Data for processing: Begin

(* ===== verification/SourceHistory.v ===== *)
(** * The source broker: histories

    What happens to the broker's world: requests to a broker, starts of a new broker, and
    changes of the repository that leave the accepted references alone.  A request or a
    start can be cut short after any of its lasting steps.  An invariant of the world is
    one of every history if the transactions and the three operations that move the
    accepted reference keep it ([source_history_keeps]). *)

From Stdlib Require Import ZArith Lia Ascii String.
From stdpp Require Import base gmap strings pretty option list_numbers list relations.
From S2P Require Import Prelude TxLogic Identifiers States Text Ordered Operation Workflow Errors Controller SourceDb Source SourceRepository SourceBroker SourceIngress SourceLogic.

Local Open Scope Z_scope.

(** ** Requests *)

(** An admission also carries the controller it admits into. *)
Inductive SourceRequest `{!Json OperationRecord, !Json OperationTransition} : Type :=
| Request_pending_outbox (limit : Z)
| Request_current_shadow_entry (project_id : ProjectId) (observed_at_ms : Z)
| Request_acknowledge_outbox (outbox_sequence : Z) (digest : EvidenceDigest) (now_ms : Z)
| Request_source_tree_observation (project_id : ProjectId)
| Request_resolve_divergence (project_id : ProjectId) (expected_head : option GitCommitId)
    (evidence_digest : EvidenceDigest) (now_ms : Z)
| Request_set_controls (project_id : ProjectId) (blocked_sha : option GitCommitId)
    (paused_until_ms : option Z) (now_ms : Z)
| Request_enqueue_github_push (project_id : ProjectId) (delivery_id signature_header : string)
    (webhook_secret raw_body : list Z) (now_ms : Z)
| Request_pending_github_wakeups (project_id : ProjectId) (limit : Z)
| Request_process_pending_github_pushes (project_id : ProjectId) (limit now_ms : Z) (tokens : Z → Uuid)
| Request_process_github_push (project_id : ProjectId) (delivery_id signature_header : string)
    (webhook_secret raw_body : list Z) (now_ms : Z) (token : Uuid)
| Request_reconcile_remote_main (project_id : ProjectId) (now_ms : Z) (token : Uuid)
| Request_refresh_shadow_head (project_id : ProjectId) (now_ms : Z) (token : Uuid)
| Request_process_direct_push (project_id : ProjectId) (delivery_id git_ref : string)
    (old_head : option GitCommitId) (new_head : GitCommitId) (now_ms : Z) (token : Uuid)
| Request_admit_recorded_deploy (uuids : NewUuids) (project_id : ProjectId) (channel : SourceChannel)
    (delivery_id : string) (now_ms : Z) (controller : ControlDb)
| Request_admit_recorded_interactive_deploy (uuids : NewUuids) (project_id : ProjectId)
    (channel : SourceChannel) (delivery_id : string) (lease : TabLeaseClaim) (grant : ActionGrantClaims)
    (now_ms : Z) (controller : ControlDb)
| Request_check_live (operation : OperationRecord) (now_ms : Z)
| Request_complete_live (operation : OperationRecord)
| Request_abort_live (operation : OperationRecord).

Section SourceHistory.
Context `{!SourceCodecs, !SourceCrypto, !Json OperationRecord, !Json OperationTransition}.
Context {R : Type} `{!SourceRepository R}.

(** The worlds a request leaves behind, and whether it succeeds. *)
Definition perform (lock_trusted : Result SourceError unit) (broker : DurableSourceBroker)
    (request : SourceRequest) (w : World R) : list (World R) * (World R * bool) :=
  let done {E A} (r : list (World R) * (World R * Result E A)) := (r.1, (r.2.1, is_ok r.2.2)) in
  let admitted {E A B} (r : list (World R) * (World R * Result E (A * Result E B))) :=
    (r.1, (r.2.1, match r.2.2 with Ok (_, outcome) => is_ok outcome | Err _ => false end)) in
  match request with
  | Request_pending_outbox limit => done (broker_pending_outbox lock_trusted broker limit w)
  | Request_current_shadow_entry p now => done (current_shadow_entry lock_trusted broker p now w)
  | Request_acknowledge_outbox sequence digest now =>
      done (acknowledge_outbox lock_trusted broker sequence digest now w)
  | Request_source_tree_observation p => done (source_tree_observation lock_trusted broker p w)
  | Request_resolve_divergence p head digest now =>
      done (resolve_divergence_keep_canonical lock_trusted broker p head digest now w)
  | Request_set_controls p blocked paused now => done (set_controls lock_trusted broker p blocked paused now w)
  | Request_enqueue_github_push p id header secret body now =>
      done (enqueue_github_push lock_trusted broker p id header secret body now w)
  | Request_pending_github_wakeups p limit => done (broker_pending_github_wakeups lock_trusted broker p limit w)
  | Request_process_pending_github_pushes p limit now tokens =>
      done (process_pending_github_pushes lock_trusted broker p limit now tokens w)
  | Request_process_github_push p id header secret body now token =>
      done (process_github_push lock_trusted broker p id header secret body now token w)
  | Request_reconcile_remote_main p now token => done (reconcile_remote_main lock_trusted broker p now token w)
  | Request_refresh_shadow_head p now token => done (refresh_shadow_head lock_trusted broker p now token w)
  | Request_process_direct_push p id git_ref old new now token =>
      done (process_direct_push lock_trusted broker p id git_ref old new now token w)
  | Request_admit_recorded_deploy uuids p channel id now controller =>
      admitted (admit_recorded_deploy lock_trusted uuids broker p channel id now controller w)
  | Request_admit_recorded_interactive_deploy uuids p channel id lease grant now controller =>
      admitted (admit_recorded_interactive_deploy lock_trusted uuids broker p channel id lease grant now
                  controller w)
  | Request_check_live operation now => done (check_live lock_trusted broker operation now w)
  | Request_complete_live operation => done (complete_live lock_trusted broker operation w)
  | Request_abort_live operation => done (abort_live lock_trusted broker operation w)
  end.

(** The worlds a call leaves behind, the last one included. *)
Definition left_behind {A} (result : list (World R) * (World R * A)) : list (World R) :=
  result.1 ++ [result.2.1].

Inductive source_step `{!SourceRepositoryLaws R} : World R → World R → Prop :=
| step_request lock_trusted broker request w w' :
    w' ∈ left_behind (perform lock_trusted broker request w) → source_step w w'
| step_start lock_trusted key_id signing_key ttl policies lock_acquired started_at_ms w w' :
    w' ∈ left_behind (new_broker lock_trusted key_id signing_key ttl policies lock_acquired started_at_ms w) →
    source_step w w'
| step_repository db r r' :
    (∀ p, accepted_ref r' p = accepted_ref r p) → source_step (MkWorld db r) (MkWorld db r').

Definition source_history `{!SourceRepositoryLaws R} : World R → World R → Prop := rtc source_step.

(** ** Transactions that any invariant of the ledger has to face on their own *)

Inductive ordinary : ∀ {A}, SourceTx A → Prop :=
| ordinary_lease now : ordinary (acquire_broker_lease now)
| ordinary_enqueue epoch p id digest head name now :
    ordinary (enqueue_github_wakeup epoch p id digest head name now)
| ordinary_pending_wakeups epoch p limit : ordinary (pending_github_wakeups epoch p limit)
| ordinary_complete epoch wakeup outcome now : ordinary (complete_github_wakeup epoch wakeup outcome now)
| ordinary_wakeup_policy epoch installed : ordinary (reconcile_github_wakeup_policy epoch installed)
| ordinary_reserve epoch p channel id digest now token :
    ordinary (reserve_delivery epoch p channel id digest now token)
| ordinary_finish epoch claim outcome auto now : ordinary (finish_delivery epoch claim outcome auto now)
| ordinary_abandon epoch claim now : ordinary (abandon_delivery epoch claim now)
| ordinary_recover epoch now : ordinary (recover_incomplete_deliveries epoch now)
| ordinary_pending_outbox epoch limit : ordinary (pending_outbox epoch limit)
| ordinary_outbox_policy epoch enabled now : ordinary (reconcile_outbox_policy epoch enabled now)
| ordinary_outbox_status epoch p sequence digest : ordinary (source_outbox_status epoch p sequence digest)
| ordinary_acknowledge epoch sequence digest now :
    ordinary (store_acknowledge_outbox epoch sequence digest now)
| ordinary_acquire epoch operation now : ordinary (acquire_mutation_ticket epoch operation now)
| ordinary_release epoch operation : ordinary (release_mutation_ticket epoch operation)
| ordinary_diverged epoch p candidate channel evidence now :
    ordinary (mark_diverged epoch p candidate channel evidence now)
| ordinary_controls epoch p blocked paused now :
    ordinary (store_set_controls epoch p blocked paused now).

Lemma load_snapshot_project p db snapshot : load_snapshot p db = Ok snapshot → ss_project_id snapshot = p.
Proof.
  unfold load_snapshot. destruct (source_projects db !! p) as [row|]; [|by intros [= <-]].
  intros Hok. inv_ok. do 2 case_ok. done.
Qed.

(** ** Invariants of histories *)

Section Keeps.
Context `{!SourceRepositoryLaws R} (I : World R → Prop).
Context (store_keeps : ∀ A (body : SourceTx A), ordinary body → call_keeps I (store body)).
Context (repository_keeps : ∀ db r r', (∀ p, accepted_ref r' p = accepted_ref r p) →
  I (MkWorld db r) → I (MkWorld db r')).
Context (accept_keeps : ∀ lock_trusted broker current ingress,
  ss_project_id current = ci_project_id ingress →
  call_keeps I (accept_candidate lock_trusted broker current ingress)).
Context (recover_keeps : ∀ lock_trusted broker now,
  call_keeps I (recover_source_state lock_trusted broker now)).
Context (resolve_keeps : ∀ lock_trusted broker p head evidence now,
  call_keeps I (resolve_divergence_keep_canonical lock_trusted broker p head evidence now)).

Lemma keeps_step {E A} (f : R → R * Result E A) :
  (∀ r, accepted_ref (f r).1 = accepted_ref r) → call_keeps I (repository_step f).
Proof.
  intros Hf. apply call_triple_repository_step; [|done]. intros [db r] Hi _.
  apply (repository_keeps db r); [|done]. intros p. by rewrite Hf.
Qed.

Lemma keeps_fetch p : call_keeps I (repository_step (fetch_remote_main p)).
Proof. apply keeps_step. apply fetch_keeps. Qed.
Lemma keeps_fetch_reconciliation p : call_keeps I (repository_step (fetch_remote_main_reconciliation p)).
Proof. apply keeps_step. apply fetch_reconciliation_keeps. Qed.
Lemma keeps_notify p : call_keeps I (repository_step (notify_priority_fetch p)).
Proof. apply keeps_step. apply notify_keeps. Qed.
Lemma keeps_clear p : call_keeps I (repository_step (clear_priority_fetch p)).
Proof. apply keeps_step. apply clear_keeps. Qed.

Local Hint Constructors ordinary : call_keeps.
Local Hint Resolve store_keeps accept_keeps recover_keeps resolve_keeps keeps_fetch
  keeps_fetch_reconciliation keeps_notify keeps_clear : call_keeps.

Section Operations.
Context (lock_trusted : Result SourceError unit) (broker : DurableSourceBroker).

Lemma keeps_lease : call_keeps I (require_current_lease lock_trusted broker).
Proof. unfold require_current_lease. call_steps. Qed.
Local Hint Resolve keeps_lease : call_keeps.

Lemma keeps_lock p : call_keeps I (lock_coordination lock_trusted broker p).
Proof. unfold lock_coordination. call_steps. Qed.
Local Hint Resolve keeps_lock : call_keeps.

Data for processing: End

▸ Requirement
Using the records above, gather all lines where the string "unfold" is present.

▸ Exercise response
  unfold load_snapshot. destruct (source_projects db !! p) as [row|]; [|by intros [= <-]].
Proof. unfold require_current_lease. call_steps. Qed.
Proof. unfold lock_coordination. call_steps. Qed.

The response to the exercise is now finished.